Andrea Bettoni, CEO di S-Mart: “Le nostre politiche di distribuzione mirano a preservare il rapporto con il rivenditore come un elemento fondamentale per il canale”

S-Mart, distributore software esclusivo per l’Italia di Quick Heal Technologies dal 2011, non ha dubbi: il valore aggiunto offerto dal canale rappresenta un patrimonio irrinunciabile. A dimostrarlo, il suo programma sviluppato per la distribuzione sul mercato delle soluzioni di sicurezza della società indiana, volto a premiare i propri partner offrendo loro un rapporto privilegiato con produttore e distributore e garantendo un margine ben superiore alla media.

“Lo sviluppo dei siti di e-commerce in molti ambiti ha eroso enormemente le prospettive di guadagno a medio-lungo termine dei rivenditori. Le nostre politiche di distribuzione mirano a preservare il rapporto con il rivenditore come un elemento fondamentale per il canale” spiega Andrea Bettoni, CEO di S-Mart.

La chiave della strategia adottata da S-Mart nella distribuzione della gamma di prodotti Quick Heal riguarda in particolare i rinnovi di licenza, che nell’era della digitalizzazione finiscono normalmente per “tagliare fuori” il rivenditore. Un fenomeno paradossale, che penalizza in maniera troppo severa chi in realtà gioca un ruolo primario nella diffusione e nel successo commerciale del prodotto.

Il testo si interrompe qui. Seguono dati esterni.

(* ===== verification/Writer.v ===== *)
(** * The writer task ([src/storage/writer.rs])

    One task owns the output file.  It receives commands from a channel, keeps
    body chunks in the write-back cache (or in one contiguous buffer for a
    transfer without leases) and writes them out when a lease is flushed, when
    everything is flushed, or when the cache reaches its high watermark. *)

From S2P Require Import Prelude RustStr Segment Errors Cache.

(** ** The output file

    The file belongs to the operating system.  [contents] is the effect of the
    writes it has carried out ([None]: never written), [durable] what the last
    successful sync covered, [cursor] the position of the handle.  The outcome of
    each I/O call is an input of the model: a failing write may leave a prefix. *)

Record FileState := mkFile {
  contents : Z -> option Z;
  durable : Z -> option Z;
  cursor : Z;
}.

(** [contents] with [data] written at [offset]. *)
Definition overlay (old : Z -> option Z) (offset : Z) (data : bytes) (b : Z) : option Z :=
  if (offset <=? b) && (b <? offset + blen data) then data !! Z.to_nat (b - offset) else old b.

(** [inflight] and [write_err] belong to the [tokio::fs::File]: the write it has
    accepted and runs in the background, with its position, and the error of a
    background write that no call has reported yet. *)
Record WriterTask := mkWriter {
  file : FileState;
  inflight : option (Z * bytes);
  write_err : option IoErrorKind;
  io : list IoOutcome;
  written_bytes : Z;
  cache : WriteBackCache;
  active_leases : gmap LeaseKey (option Z);
  single : option (Z * bytes);
  file_offset : option Z;
  permits : list (option LeaseKey * nat);
  cache_high_watermark : nat;
}.

Definition WriterM (A : Type) : Type := StateRes WriterTask A.

Definition writer_new (f : FileState) (outcomes : list IoOutcome) (written : Z)
    (watermark : nat) : WriterTask :=
  {| file := f; inflight := None; write_err := None; io := outcomes; written_bytes := written;
     cache := cache_new; active_leases := ∅; single := None; file_offset := None; permits := [];
     cache_high_watermark := watermark |}.

Definition set_file (f : FileState) (w : WriterTask) : WriterTask :=
  {| file := f; inflight := inflight w; write_err := write_err w; io := io w; written_bytes := written_bytes w;
     cache := cache w; active_leases := active_leases w; single := single w;
     file_offset := file_offset w; permits := permits w; cache_high_watermark := cache_high_watermark w |}.

Definition set_inflight (x : option (Z * bytes)) (w : WriterTask) : WriterTask :=
  {| file := file w; inflight := x; write_err := write_err w; io := io w; written_bytes := written_bytes w;
     cache := cache w; active_leases := active_leases w; single := single w;
     file_offset := file_offset w; permits := permits w; cache_high_watermark := cache_high_watermark w |}.

Definition set_write_err (e : option IoErrorKind) (w : WriterTask) : WriterTask :=
  {| file := file w; inflight := inflight w; write_err := e; io := io w; written_bytes := written_bytes w;
     cache := cache w; active_leases := active_leases w; single := single w;
     file_offset := file_offset w; permits := permits w; cache_high_watermark := cache_high_watermark w |}.

Definition set_io (l : list IoOutcome) (w : WriterTask) : WriterTask :=
  {| file := file w; inflight := inflight w; write_err := write_err w; io := l; written_bytes := written_bytes w;
     cache := cache w; active_leases := active_leases w; single := single w;
     file_offset := file_offset w; permits := permits w; cache_high_watermark := cache_high_watermark w |}.

Definition set_cache (c : WriteBackCache) (w : WriterTask) : WriterTask :=
  {| file := file w; inflight := inflight w; write_err := write_err w; io := io w; written_bytes := written_bytes w;
     cache := c; active_leases := active_leases w; single := single w;
     file_offset := file_offset w; permits := permits w; cache_high_watermark := cache_high_watermark w |}.

Definition set_active (m : gmap LeaseKey (option Z)) (w : WriterTask) : WriterTask :=
  {| file := file w; inflight := inflight w; write_err := write_err w; io := io w; written_bytes := written_bytes w;
     cache := cache w; active_leases := m; single := single w;
     file_offset := file_offset w; permits := permits w; cache_high_watermark := cache_high_watermark w |}.

Definition set_single (x : option (Z * bytes)) (w : WriterTask) : WriterTask :=
  {| file := file w; inflight := inflight w; write_err := write_err w; io := io w; written_bytes := written_bytes w;
     cache := cache w; active_leases := active_leases w; single := x;
     file_offset := file_offset w; permits := permits w; cache_high_watermark := cache_high_watermark w |}.

Definition set_file_offset (o : option Z) (w : WriterTask) : WriterTask :=
  {| file := file w; inflight := inflight w; write_err := write_err w; io := io w; written_bytes := written_bytes w;
     cache := cache w; active_leases := active_leases w; single := single w;
     file_offset := o; permits := permits w; cache_high_watermark := cache_high_watermark w |}.

Definition set_permits (l : list (option LeaseKey * nat)) (w : WriterTask) : WriterTask :=
  {| file := file w; inflight := inflight w; write_err := write_err w; io := io w; written_bytes := written_bytes w;
     cache := cache w; active_leases := active_leases w; single := single w;
     file_offset := file_offset w; permits := l; cache_high_watermark := cache_high_watermark w |}.

Definition set_written (n : Z) (w : WriterTask) : WriterTask :=
  {| file := file w; inflight := inflight w; write_err := write_err w; io := io w; written_bytes := n;
     cache := cache w; active_leases := active_leases w; single := single w;
     file_offset := file_offset w; permits := permits w; cache_high_watermark := cache_high_watermark w |}.

(** ** I/O calls

    [tokio::fs::File] answers [write_all] once the data are copied to its buffer and
    lets the blocking write run on; the next call on the file waits for it. *)

(** The outcome of the next operation of the system; an exhausted list means
    success. *)
Definition next_io : WriterM IoOutcome := fun w => (Ok (default IoOk (head (io w))), set_io (tail (io w)) w).

Definition put_bytes (offset : Z) (data : bytes) (w : WriterTask) : WriterTask :=
  set_file (mkFile (overlay (contents (file w)) offset data) (durable (file w)) (cursor (file w))) w.

(** Wait for the write in flight; its error, if it failed. *)
Definition complete_inflight : WriterM (option IoErrorKind) :=
  let! w := read_state in
  match inflight w with
  | None => ok None
  | Some (offset, data) =>
      let! outcome := next_io in
      update_state (set_inflight None) ;!
      match outcome with
      | IoOk => update_state (put_bytes offset data) ;! ok None
      | IoFail n kind => update_state (put_bytes offset (take n data)) ;! ok (Some kind)
      end
  end.

(** A call that does not report the error keeps it for the next one that does. *)
Definition keep_error (error : option IoErrorKind) (w : WriterTask) : WriterTask :=
  match error with Some kind => set_write_err (Some kind) w | None => w end.

Definition set_cursor (offset : Z) (w : WriterTask) : WriterTask :=
  set_file (mkFile (contents (file w)) (durable (file w)) offset) w.

Definition seek (offset : Z) : WriterM unit :=
  let! error := complete_inflight in
  update_state (keep_error error) ;!
  let! outcome := next_io in
  match outcome with IoOk => update_state (set_cursor offset) | IoFail _ kind => err (Io kind) end.

(** The calls that report an error of the background. *)
Definition report_error : WriterM unit :=
  let! w := read_state in
  match write_err w with
  | Some kind => update_state (set_write_err None) ;! err (Io kind)
  | None =>
      let! error := complete_inflight in
      match error with Some kind => err (Io kind) | None => ok tt end
  end.

(** The data are in flight. *)
Definition accept (data : bytes) (w : WriterTask) : WriterTask :=
  set_inflight (Some (cursor (file w), data)) (set_cursor (cursor (file w) + blen data) w).

(** Data longer than the buffer go in parts, each waiting for the one before it, so
    that a call may fail with a prefix written. *)
Definition write_all (data : bytes) : WriterM unit :=
  if bool_decide (data = []) then ok tt
  else
    report_error ;!
    let! outcome := next_io in
    match outcome with
    | IoOk => update_state (accept data)
    | IoFail n kind => update_state (fun w => put_bytes (cursor (file w)) (take n data) w) ;! err (Io kind)
    end.

(** [file.flush()] waits for the write in flight. *)
Definition file_flush : WriterM unit := report_error.

(** [sync_data] / [sync_all]: what has been written is durable. *)
Definition file_sync : WriterM unit :=
  let! error := complete_inflight in
  update_state (keep_error error) ;!
  let! outcome := next_io in
  match outcome with
  | IoOk => update_state (fun w => set_file (mkFile (contents (file w)) (contents (file w)) (cursor (file w))) w)
  | IoFail _ kind => err (Io kind)
  end.

(** The task has ended and its file is dropped: a write in flight still runs to its
    end, and nobody hears of its error. *)
Definition dropped (w : WriterTask) : WriterTask := snd (complete_inflight w).

(** ** Methods *)

Definition write_block (offset : Z) (data : bytes) : WriterM unit :=
  let! w := read_state in
  (if bool_decide (file_offset w = Some offset) then ok tt else seek offset) ;!
  update_state (set_file_offset None) ;!
  write_all data ;!
  let end_ := offset ⊕ blen data in
  update_state (set_file_offset (Some end_)) ;!
  update_state (fun w => set_written (Z.max (written_bytes w) end_) w).

Definition flush_single : WriterM unit :=
  let! w := read_state in
  match single w with
  | None => ok tt
  | Some (offset, data) => update_state (set_single None) ;! write_block offset data
  end.

Fixpoint write_blocks (blocks : list FlushBlock) : WriterM unit :=
  match blocks with
  | [] => ok tt
  | b :: blocks => write_block (block_offset b) (block_data b) ;! write_blocks blocks
  end.

(** [self.permits.retain(|(key, _)| ..)] *)
Definition retain_permits (keep : option LeaseKey -> bool) (w : WriterTask) : WriterTask :=
  set_permits (filter (fun p => keep p.1 = true) (permits w)) w.

Definition is_leased (key : option LeaseKey) : bool := match key with Some _ => true | None => false end.

Definition other_than (k : LeaseKey) (key : option LeaseKey) : bool := negb (bool_decide (key = Some k)).

Definition flush_lease (key : LeaseKey) : WriterM unit :=
  let! w := read_state in
  let '(blocks, c) := drain_lease (cache w) key in
  update_state (set_cache c) ;! write_blocks blocks ;!
  update_state (retain_permits (other_than key)).

Definition flush_all : WriterM unit :=
  flush_single ;!
  let! w := read_state in
  let '(blocks, c) := drain_all (cache w) in
  update_state (set_cache c) ;! write_blocks blocks ;!
  update_state (set_permits []).

Definition sync_file : WriterM unit := file_flush ;! file_sync.

Definition single_bytes (w : WriterTask) : nat :=
  match single w with Some (_, data) => length data | None => 0%nat end.

(** 256 KiB *)
Definition SINGLE_BATCH : Z := 256 * 1024.

Definition buffer_single (offset : Z) (data : bytes) : WriterM unit :=
  if bool_decide (data = []) then ok tt
  else
    let! w := read_state in
    if Z.min SINGLE_BATCH (Z.of_nat (cache_high_watermark w)) <=? blen data then
      flush_single ;! write_block offset data ;! update_state (retain_permits is_leased)
    else
      update_state (fun w =>
        let '(start, buffered) := default (offset, []) (single w) in
        set_single (Some (start, buffered ++ data)) w) ;!
      let! w := read_state in
      if SINGLE_BATCH <=? Z.of_nat (single_bytes w) then
        flush_single ;! update_state (retain_permits is_leased)
      else ok tt.

Inductive WriterCommand :=
| BeginLease (key : LeaseKey)
| Data (offset : Z) (data : bytes) (permit : option nat) (lease_key : option LeaseKey)
| FlushLease (key : LeaseKey)
| DiscardLease (key : LeaseKey)
| FlushAll (sync_data : bool).

(** What the task sends back on the command's channel. *)
Inductive Ack :=
| NoAck
| LeaseFlushed
| Discarded (n : nat)
| AllFlushed (written : Z) (synced : bool).

Definition noncontiguous_message (e : NonContiguousWrite) : rstr :=
  str "noncontiguous lease write: expected offset " ++ show_u64 (expected e) ++
  str ", got " ++ show_u64 (actual e).

(** The lease arm of [Data]. *)
Definition lease_data (key : LeaseKey) (offset : Z) (data : bytes) : WriterM unit :=
  if bool_decide (data = []) then ok tt
  else
    let! w := read_state in
    match active_leases w !! key with
    | Some (Some expected) =>
        if negb (offset =? expected)
        then err (Internal (noncontiguous_message (mkNonContiguous expected offset)))
        else ok tt
    | _ => ok tt
    end ;!
    (fun w =>
       match cache_insert (cache w) key offset data with
       | (Ok _, c) => (Ok tt, set_cache c w)
       | (Err e, c) => (Err (Internal (noncontiguous_message e)), set_cache c w)
       end) ;!
    update_state (fun w =>
      set_active (<[key := Some (offset ⊕ blen data)]> (active_leases w)) w).

Definition handle_data (offset : Z) (data : bytes) (permit : option nat)
    (lease_key : option LeaseKey) : WriterM unit :=
  let! w := read_state in
  (if negb (bool_decide (data = [])) &&
      match single w with
      | Some (start, buffered) => is_leased lease_key || negb (start ⊕ blen buffered =? offset)
      | None => false
      end
   then flush_single ;! update_state (retain_permits is_leased)
   else ok tt) ;!
  let! w := read_state in
  (if negb (is_leased lease_key) && (0 <? total_bytes (cache w))%nat then flush_all else ok tt) ;!
  match permit with
  | Some n => update_state (fun w => set_permits (permits w ++ [(lease_key, n)]) w)
  | None => ok tt
  end ;!
  let! w := read_state in
  match lease_key with
  | Some key =>
      if bool_decide (is_Some (active_leases w !! key)) then lease_data key offset data
      else update_state (retain_permits (other_than key))
  | None => buffer_single offset data
  end ;!
  let! w := read_state in
  if (cache_high_watermark w <=? total_bytes (cache w) + single_bytes w)%nat then flush_all else ok tt.

Definition handle (cmd : WriterCommand) : WriterM Ack :=
  match cmd with
  | BeginLease key =>
      update_state (fun w => set_active (<[key := None]> (active_leases w)) w) ;! ok NoAck
  | Data offset data permit lease_key => handle_data offset data permit lease_key ;! ok NoAck
  | FlushLease key =>
      flush_lease key ;!
      update_state (fun w => set_active (delete key (active_leases w)) w) ;! ok LeaseFlushed
  | DiscardLease key =>
      update_state (fun w => set_active (delete key (active_leases w)) w) ;!
      let! w := read_state in
      let '(n, c) := discard_lease (cache w) key in
      update_state (set_cache c) ;! update_state (retain_permits (other_than key)) ;! ok (Discarded n)
  | FlushAll sync_data =>
      flush_all ;! (if sync_data : bool then sync_file else ok tt) ;!
      let! w := read_state in ok (AllFlushed (written_bytes w) sync_data)
  end.

(** The receive loop, over the commands received before the channel closes. *)
Fixpoint receive (cmds : list WriterCommand) : WriterM (list Ack) :=
  match cmds with
  | [] => ok []
  | cmd :: cmds => let! a := handle cmd in let! acks := receive cmds in ok (a :: acks)
  end.

Definition run (cmds : list WriterCommand) : WriterM (list Ack) :=
  let! acks := receive cmds in flush_all ;! file_flush ;! file_sync ;! ok acks.
(** A first part whose failure is covered, then the rest from its result. *)
Lemma bind_any {A B} (m : WriterM A) (k : A -> WriterM B) r w w' :
  (forall r1 w1, m w = (r1, w1) -> Advanced w w1) ->
  (forall x w1, m w = (Ok x, w1) -> forall w2, k x w1 = (r, w2) -> Advanced w1 w2) ->
  res_bind m k w = (r, w') -> Advanced w w'.
Proof.
  intros H1 H2 [(x & w1 & E1 & E2)|(e & E1 & _)]%res_bind_any; [|by apply (H1 _ _ E1)].
  etrans; [by apply (H1 _ _ E1)|by apply (H2 _ _ E1)].
Qed.

Lemma flush_stale_any delivered r w w' offset data key :
  WInv obj delivered w -> flush_stale offset data key w = (r, w') -> Advanced w w'.
Proof.
  intros I E. unfold flush_stale in E. destruct (negb _ && _); [|by injection E as _ <-].
  apply bind_any in E; [done|clear E|clear E]; [intros r1 w1; by apply (flush_single_any delivered)|].
  intros x w1 _ w2 [= _ <-]. by split.
Qed.

Lemma take_chunk_any delivered r w w' offset data key :
  WInv obj delivered w -> agrees obj offset data ->
  (data <> [] -> key = None -> forall o d, single w = Some (o, d) -> o + blen d = offset) ->
  take_chunk offset data key w = (r, w') -> Advanced w w'.
Proof.
  intros I Ha Hc E. unfold take_chunk in E. destruct key as [k|].
  - case_bool_decide; [|injection E as _ <-; by split].
    unfold lease_data in E. case_bool_decide; [by injection E as _ <-|].
    unfold res_bind, read_state, update_state, err, ok in E.
    destruct (active_leases w !! k) as [[ex|]|]; try destruct (negb (offset =? ex));
      try (destruct (cache_insert (cache w) k offset data) as [[]?]); injection E as _ <-; by split.
  - unfold buffer_single in E. case_bool_decide; [by injection E as _ <-|].
    unfold res_bind at 1, read_state in E.
    destruct (Z.min SINGLE_BATCH _ <=? blen data).
    + apply bind_any in E; [done|clear E|clear E]; [intros r1 w1; by apply (flush_single_any delivered)|]. intros [] w1 E1 w2 E2.
      destruct (flush_single_spec obj _ _ _ I E1) as (I1 & _).
      apply bind_any in E2; [done|clear E2|clear E2]; [intros r1 w3; apply write_block_any; [done|done|apply I1|apply I1]|].
      intros [] w3 _ w4 [= _ <-]. by split.
    + pose proof (append_single_inv obj _ _ _ _ I Ha ltac:(done) ltac:(auto)) as I1. simpl in I1.
      unfold res_bind at 1, update_state in E. destruct (default (offset, []) (single w)) as [start buf] eqn:Es.
      cbn [fst snd] in I1. unfold res_bind at 1, read_state in E. set (w1 := set_single (Some (start, buf ++ data)) w) in *.
      assert (Advanced w w1) as R by by split. destruct (SINGLE_BATCH <=? _); [|injection E as _ <-; done].
      etrans; [exact R|]. apply bind_any in E; [done|clear E|clear E]; [ |intros [] w2 _ w3 [= _ <-]; by split].
      intros r1 w2. by apply (flush_single_any _ _ _ _ I1).
Qed.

“I rivenditori si trovano spesso in una situazione di svantaggio” prosegue Bettoni. “Dopo aver ricoperto una posizione centrale nella costruzione della relazione tra produttore e utente finale, rischiano poi di essere esclusi nella remunerazione quando si arriva al rinnovo della licenza”.

Proprio per questo motivo, in accordo con Quick Heal, S-Mart propone da sempre una formula alternativa che garantisce al partner una quota di profitto anche per i rinnovi. Ogni licenza, infatti, viene associata in modo permanente alla chiave di attivazione del cliente finale, collegato a sua volta al rivenditore di riferimento. In questo modo, anche se il rinnovo viene effettuato online, è garantito lo stesso margine di guadagno previsto per la prima vendita.

Si tratta di una scelta che si riverbera anche sulle politiche di pricing: Quick Heal, infatti, mantiene lo stesso prezzo sia per gli acquisti online, sia per quelli ‘fisici’.

“Offerte e sconti per gli acquisti online finiscono inevitabilmente per penalizzare il rivenditore, spesso costretto a ridurre il proprio margine di guadagno o, talvolta, quasi ad azzerarlo. Il mantenimento di un prezzo identico per l’e-commerce e per la distribuzione fisica è un modo attraverso il quale intendiamo dare continuità e solidità al canale ” conclude Andrea Bettoni.

Soluzioni di sicurezza per l’azienda e i privati

Quick Heal è un’azienda indiana specializzata nel settore dei software di sicurezza. Le sue soluzioni, disponibili in differenti versioni sia per il mercato consumer, sia per quello aziendale, offrono strumenti di protezione dai malware e dagli attacchi informatici per computer con sistemi Windows, macOS e dispositivi mobili Android.

La società, che vanta più di 17 milioni di clienti nel mondo e una partnership tecnologica con Microsoft e Intel, è inoltre titolare di un brevetto registrato negli USA per la tecnologia anti-ransomware basata sull’intelligenza artificiale, in grado di bloccare in maniera proattiva gli attacchi dei crypto-ransomware.